Problem: Locate the line that contains "Py_Interval_0_1 (Py.py_int (-1)))" in the entries below, then repeat it and every following line through the line that contains "[Interval(1.0, 1.0).inflate(-2 **", exactly, and no others.

Stored data entries
++++++++++++++++++++

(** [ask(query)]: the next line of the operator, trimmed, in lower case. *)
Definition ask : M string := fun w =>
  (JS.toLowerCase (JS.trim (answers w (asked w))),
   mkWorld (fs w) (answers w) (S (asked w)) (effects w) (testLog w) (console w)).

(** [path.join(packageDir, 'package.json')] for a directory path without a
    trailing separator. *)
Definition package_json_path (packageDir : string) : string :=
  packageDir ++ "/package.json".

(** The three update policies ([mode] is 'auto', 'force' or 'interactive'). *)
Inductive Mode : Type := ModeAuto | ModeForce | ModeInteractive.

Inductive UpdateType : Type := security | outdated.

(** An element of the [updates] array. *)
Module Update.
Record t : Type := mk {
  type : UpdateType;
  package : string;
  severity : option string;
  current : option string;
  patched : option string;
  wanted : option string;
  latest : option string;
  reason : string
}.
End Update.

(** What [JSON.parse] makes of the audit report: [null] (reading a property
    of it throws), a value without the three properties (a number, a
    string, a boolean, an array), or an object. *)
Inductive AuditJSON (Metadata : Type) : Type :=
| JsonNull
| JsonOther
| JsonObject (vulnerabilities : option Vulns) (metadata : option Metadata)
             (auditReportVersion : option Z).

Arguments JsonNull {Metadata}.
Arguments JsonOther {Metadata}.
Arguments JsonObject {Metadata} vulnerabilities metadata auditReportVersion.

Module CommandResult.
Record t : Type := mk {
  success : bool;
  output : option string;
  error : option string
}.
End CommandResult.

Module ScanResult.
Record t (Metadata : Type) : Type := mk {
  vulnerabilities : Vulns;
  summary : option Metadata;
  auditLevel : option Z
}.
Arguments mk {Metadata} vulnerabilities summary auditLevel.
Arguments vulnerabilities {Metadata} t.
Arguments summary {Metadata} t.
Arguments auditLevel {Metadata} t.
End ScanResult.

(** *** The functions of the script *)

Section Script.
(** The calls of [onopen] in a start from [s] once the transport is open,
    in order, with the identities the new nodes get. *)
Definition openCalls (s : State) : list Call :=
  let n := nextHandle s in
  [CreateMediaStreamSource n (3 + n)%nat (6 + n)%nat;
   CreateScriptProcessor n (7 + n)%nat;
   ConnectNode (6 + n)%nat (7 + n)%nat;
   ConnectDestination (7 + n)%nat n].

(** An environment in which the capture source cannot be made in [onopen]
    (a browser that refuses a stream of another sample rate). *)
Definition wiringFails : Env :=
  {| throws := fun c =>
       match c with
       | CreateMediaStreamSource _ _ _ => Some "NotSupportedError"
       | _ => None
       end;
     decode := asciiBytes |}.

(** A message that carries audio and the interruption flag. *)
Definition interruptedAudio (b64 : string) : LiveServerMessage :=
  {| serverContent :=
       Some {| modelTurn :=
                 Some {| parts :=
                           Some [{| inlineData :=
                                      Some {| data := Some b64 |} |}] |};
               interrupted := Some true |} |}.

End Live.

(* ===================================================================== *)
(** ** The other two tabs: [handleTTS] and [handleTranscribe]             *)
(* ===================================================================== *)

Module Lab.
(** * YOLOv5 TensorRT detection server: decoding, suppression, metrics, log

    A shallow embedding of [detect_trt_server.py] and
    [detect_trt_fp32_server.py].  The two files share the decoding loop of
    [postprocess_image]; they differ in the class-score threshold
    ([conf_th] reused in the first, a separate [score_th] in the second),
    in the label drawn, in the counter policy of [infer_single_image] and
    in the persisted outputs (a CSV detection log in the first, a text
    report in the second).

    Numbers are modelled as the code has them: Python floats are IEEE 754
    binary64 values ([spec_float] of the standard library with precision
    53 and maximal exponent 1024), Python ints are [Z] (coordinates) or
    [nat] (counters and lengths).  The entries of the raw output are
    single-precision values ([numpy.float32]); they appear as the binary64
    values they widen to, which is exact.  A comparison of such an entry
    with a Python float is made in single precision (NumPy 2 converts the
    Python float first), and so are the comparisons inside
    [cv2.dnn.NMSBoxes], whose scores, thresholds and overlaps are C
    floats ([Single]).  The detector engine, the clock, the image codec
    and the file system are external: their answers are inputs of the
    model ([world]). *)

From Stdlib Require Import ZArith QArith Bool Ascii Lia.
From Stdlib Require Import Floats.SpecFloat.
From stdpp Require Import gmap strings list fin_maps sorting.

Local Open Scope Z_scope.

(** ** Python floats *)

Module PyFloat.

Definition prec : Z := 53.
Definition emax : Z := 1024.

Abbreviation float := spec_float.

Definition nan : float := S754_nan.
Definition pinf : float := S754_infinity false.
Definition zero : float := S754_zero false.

++++++++++++++++++++

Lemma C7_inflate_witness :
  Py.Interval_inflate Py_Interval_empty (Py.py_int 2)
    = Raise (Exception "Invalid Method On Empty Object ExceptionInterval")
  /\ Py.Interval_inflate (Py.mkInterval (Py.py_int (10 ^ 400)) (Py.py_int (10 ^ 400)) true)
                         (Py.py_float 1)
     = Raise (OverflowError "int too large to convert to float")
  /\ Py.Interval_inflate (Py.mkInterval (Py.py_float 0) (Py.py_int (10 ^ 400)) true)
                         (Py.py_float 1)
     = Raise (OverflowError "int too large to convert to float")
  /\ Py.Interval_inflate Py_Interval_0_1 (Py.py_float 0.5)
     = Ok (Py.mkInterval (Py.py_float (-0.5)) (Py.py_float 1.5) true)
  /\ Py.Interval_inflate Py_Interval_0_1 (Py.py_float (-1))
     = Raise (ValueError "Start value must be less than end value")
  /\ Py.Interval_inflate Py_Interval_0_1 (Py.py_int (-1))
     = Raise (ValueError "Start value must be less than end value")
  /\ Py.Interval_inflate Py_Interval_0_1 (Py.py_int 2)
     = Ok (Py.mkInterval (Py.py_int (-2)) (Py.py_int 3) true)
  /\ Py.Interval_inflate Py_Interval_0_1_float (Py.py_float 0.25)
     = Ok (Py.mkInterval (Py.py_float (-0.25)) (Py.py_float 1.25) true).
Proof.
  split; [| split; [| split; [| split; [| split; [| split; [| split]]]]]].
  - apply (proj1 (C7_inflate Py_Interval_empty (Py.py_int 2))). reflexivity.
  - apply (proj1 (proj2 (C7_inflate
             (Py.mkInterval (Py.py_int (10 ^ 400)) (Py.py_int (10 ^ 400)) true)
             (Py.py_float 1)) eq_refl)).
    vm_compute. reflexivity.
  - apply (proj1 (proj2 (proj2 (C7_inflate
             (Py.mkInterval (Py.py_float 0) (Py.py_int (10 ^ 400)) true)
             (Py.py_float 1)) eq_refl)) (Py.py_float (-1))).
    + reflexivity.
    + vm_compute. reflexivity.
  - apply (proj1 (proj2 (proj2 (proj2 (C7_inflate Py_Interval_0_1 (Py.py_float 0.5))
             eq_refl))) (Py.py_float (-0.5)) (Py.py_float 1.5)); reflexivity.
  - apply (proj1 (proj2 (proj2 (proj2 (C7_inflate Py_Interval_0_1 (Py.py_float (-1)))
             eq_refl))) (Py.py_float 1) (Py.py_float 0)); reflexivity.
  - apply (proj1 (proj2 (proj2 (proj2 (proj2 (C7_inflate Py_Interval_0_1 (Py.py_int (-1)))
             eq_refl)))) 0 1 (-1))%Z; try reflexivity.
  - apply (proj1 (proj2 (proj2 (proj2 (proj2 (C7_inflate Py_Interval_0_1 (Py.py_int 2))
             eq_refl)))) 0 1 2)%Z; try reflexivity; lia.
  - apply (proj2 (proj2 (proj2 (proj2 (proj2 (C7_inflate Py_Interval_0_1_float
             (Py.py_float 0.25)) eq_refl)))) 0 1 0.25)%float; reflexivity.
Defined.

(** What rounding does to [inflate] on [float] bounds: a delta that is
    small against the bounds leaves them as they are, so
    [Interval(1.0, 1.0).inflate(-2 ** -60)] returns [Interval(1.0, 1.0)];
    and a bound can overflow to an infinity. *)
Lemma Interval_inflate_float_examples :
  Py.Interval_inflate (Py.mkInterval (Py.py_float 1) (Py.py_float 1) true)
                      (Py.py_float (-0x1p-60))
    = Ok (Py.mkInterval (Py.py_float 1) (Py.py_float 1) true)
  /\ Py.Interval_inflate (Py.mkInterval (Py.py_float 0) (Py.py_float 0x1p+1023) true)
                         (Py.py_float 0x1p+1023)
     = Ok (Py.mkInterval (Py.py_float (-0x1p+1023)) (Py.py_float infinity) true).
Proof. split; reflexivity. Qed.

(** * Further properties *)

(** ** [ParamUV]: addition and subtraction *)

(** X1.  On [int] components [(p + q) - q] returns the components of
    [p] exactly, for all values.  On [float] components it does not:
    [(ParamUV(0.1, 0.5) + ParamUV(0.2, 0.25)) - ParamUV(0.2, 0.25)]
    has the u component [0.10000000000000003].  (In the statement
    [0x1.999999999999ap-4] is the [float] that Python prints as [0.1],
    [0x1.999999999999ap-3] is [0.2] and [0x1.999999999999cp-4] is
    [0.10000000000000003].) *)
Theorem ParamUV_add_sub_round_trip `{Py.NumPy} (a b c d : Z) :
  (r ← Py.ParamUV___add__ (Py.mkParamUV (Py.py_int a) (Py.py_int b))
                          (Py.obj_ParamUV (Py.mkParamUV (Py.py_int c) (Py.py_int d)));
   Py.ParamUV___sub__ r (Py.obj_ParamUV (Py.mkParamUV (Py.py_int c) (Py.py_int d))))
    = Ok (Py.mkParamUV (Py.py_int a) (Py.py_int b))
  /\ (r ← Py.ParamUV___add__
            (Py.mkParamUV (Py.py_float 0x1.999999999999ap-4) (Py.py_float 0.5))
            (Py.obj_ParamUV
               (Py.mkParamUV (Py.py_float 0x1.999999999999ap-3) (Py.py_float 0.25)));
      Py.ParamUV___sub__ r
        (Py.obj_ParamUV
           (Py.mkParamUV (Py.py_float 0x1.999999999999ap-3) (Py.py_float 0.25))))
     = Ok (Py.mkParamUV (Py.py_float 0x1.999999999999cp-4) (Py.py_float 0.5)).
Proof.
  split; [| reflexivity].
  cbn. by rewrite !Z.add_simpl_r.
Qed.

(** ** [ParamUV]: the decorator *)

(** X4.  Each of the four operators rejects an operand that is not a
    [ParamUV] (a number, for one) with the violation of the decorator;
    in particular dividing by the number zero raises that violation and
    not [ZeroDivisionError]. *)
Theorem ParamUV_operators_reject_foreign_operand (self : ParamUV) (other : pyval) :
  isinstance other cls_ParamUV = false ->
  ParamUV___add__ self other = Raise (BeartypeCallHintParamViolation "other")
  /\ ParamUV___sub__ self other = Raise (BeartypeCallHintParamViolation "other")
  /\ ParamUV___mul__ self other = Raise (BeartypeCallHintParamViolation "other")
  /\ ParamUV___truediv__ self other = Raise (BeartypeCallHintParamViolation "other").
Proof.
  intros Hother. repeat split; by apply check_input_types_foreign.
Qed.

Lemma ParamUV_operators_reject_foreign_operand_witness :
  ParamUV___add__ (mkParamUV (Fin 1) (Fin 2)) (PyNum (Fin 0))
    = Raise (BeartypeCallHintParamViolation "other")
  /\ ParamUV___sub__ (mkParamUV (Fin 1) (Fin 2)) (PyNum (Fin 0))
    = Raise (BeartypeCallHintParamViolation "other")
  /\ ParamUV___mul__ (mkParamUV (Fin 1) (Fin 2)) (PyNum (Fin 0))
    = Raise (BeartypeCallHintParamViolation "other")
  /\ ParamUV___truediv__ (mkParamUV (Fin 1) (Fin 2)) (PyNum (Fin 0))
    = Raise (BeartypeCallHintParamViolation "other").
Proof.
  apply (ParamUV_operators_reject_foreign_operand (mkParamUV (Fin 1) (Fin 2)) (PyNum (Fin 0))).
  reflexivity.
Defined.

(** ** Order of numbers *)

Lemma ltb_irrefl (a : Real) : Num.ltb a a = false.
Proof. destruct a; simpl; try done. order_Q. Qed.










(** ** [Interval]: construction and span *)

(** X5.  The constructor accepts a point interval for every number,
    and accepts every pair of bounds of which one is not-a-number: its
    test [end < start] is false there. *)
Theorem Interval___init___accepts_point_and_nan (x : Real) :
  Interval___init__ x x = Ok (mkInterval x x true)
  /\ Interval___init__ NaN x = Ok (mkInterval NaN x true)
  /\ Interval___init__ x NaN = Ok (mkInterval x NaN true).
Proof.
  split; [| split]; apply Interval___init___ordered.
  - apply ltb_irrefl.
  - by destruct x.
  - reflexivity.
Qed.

++++++++++++++++++++

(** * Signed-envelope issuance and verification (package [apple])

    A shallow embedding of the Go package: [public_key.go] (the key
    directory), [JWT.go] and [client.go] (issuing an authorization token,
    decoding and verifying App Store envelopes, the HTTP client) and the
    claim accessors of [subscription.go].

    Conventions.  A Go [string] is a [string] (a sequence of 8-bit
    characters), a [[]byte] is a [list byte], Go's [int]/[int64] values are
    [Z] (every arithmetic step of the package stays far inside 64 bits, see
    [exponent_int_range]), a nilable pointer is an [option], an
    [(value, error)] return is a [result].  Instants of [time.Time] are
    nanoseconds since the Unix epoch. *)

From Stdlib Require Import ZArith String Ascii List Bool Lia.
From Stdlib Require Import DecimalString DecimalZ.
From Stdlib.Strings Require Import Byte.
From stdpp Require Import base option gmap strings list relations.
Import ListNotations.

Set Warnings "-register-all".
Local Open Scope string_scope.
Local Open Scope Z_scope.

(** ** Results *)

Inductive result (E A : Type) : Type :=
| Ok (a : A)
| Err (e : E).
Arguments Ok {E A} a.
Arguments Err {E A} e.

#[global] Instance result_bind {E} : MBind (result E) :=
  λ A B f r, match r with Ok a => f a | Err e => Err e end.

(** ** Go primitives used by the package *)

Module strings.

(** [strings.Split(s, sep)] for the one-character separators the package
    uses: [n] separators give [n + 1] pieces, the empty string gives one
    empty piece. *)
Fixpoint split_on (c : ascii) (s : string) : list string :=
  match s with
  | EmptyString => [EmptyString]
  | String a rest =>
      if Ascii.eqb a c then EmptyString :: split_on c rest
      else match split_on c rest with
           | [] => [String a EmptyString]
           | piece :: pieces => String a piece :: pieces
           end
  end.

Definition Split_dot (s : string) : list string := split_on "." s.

++++++++++++++++++++

Your response:
  - apply (proj1 (proj2 (proj2 (proj2 (proj2 (C7_inflate Py_Interval_0_1 (Py.py_int (-1)))
             eq_refl)))) 0 1 (-1))%Z; try reflexivity.
  - apply (proj1 (proj2 (proj2 (proj2 (proj2 (C7_inflate Py_Interval_0_1 (Py.py_int 2))
             eq_refl)))) 0 1 2)%Z; try reflexivity; lia.
  - apply (proj2 (proj2 (proj2 (proj2 (proj2 (C7_inflate Py_Interval_0_1_float
             (Py.py_float 0.25)) eq_refl)))) 0 1 0.25)%float; reflexivity.
Defined.

(** What rounding does to [inflate] on [float] bounds: a delta that is
    small against the bounds leaves them as they are, so
    [Interval(1.0, 1.0).inflate(-2 ** -60)] returns [Interval(1.0, 1.0)];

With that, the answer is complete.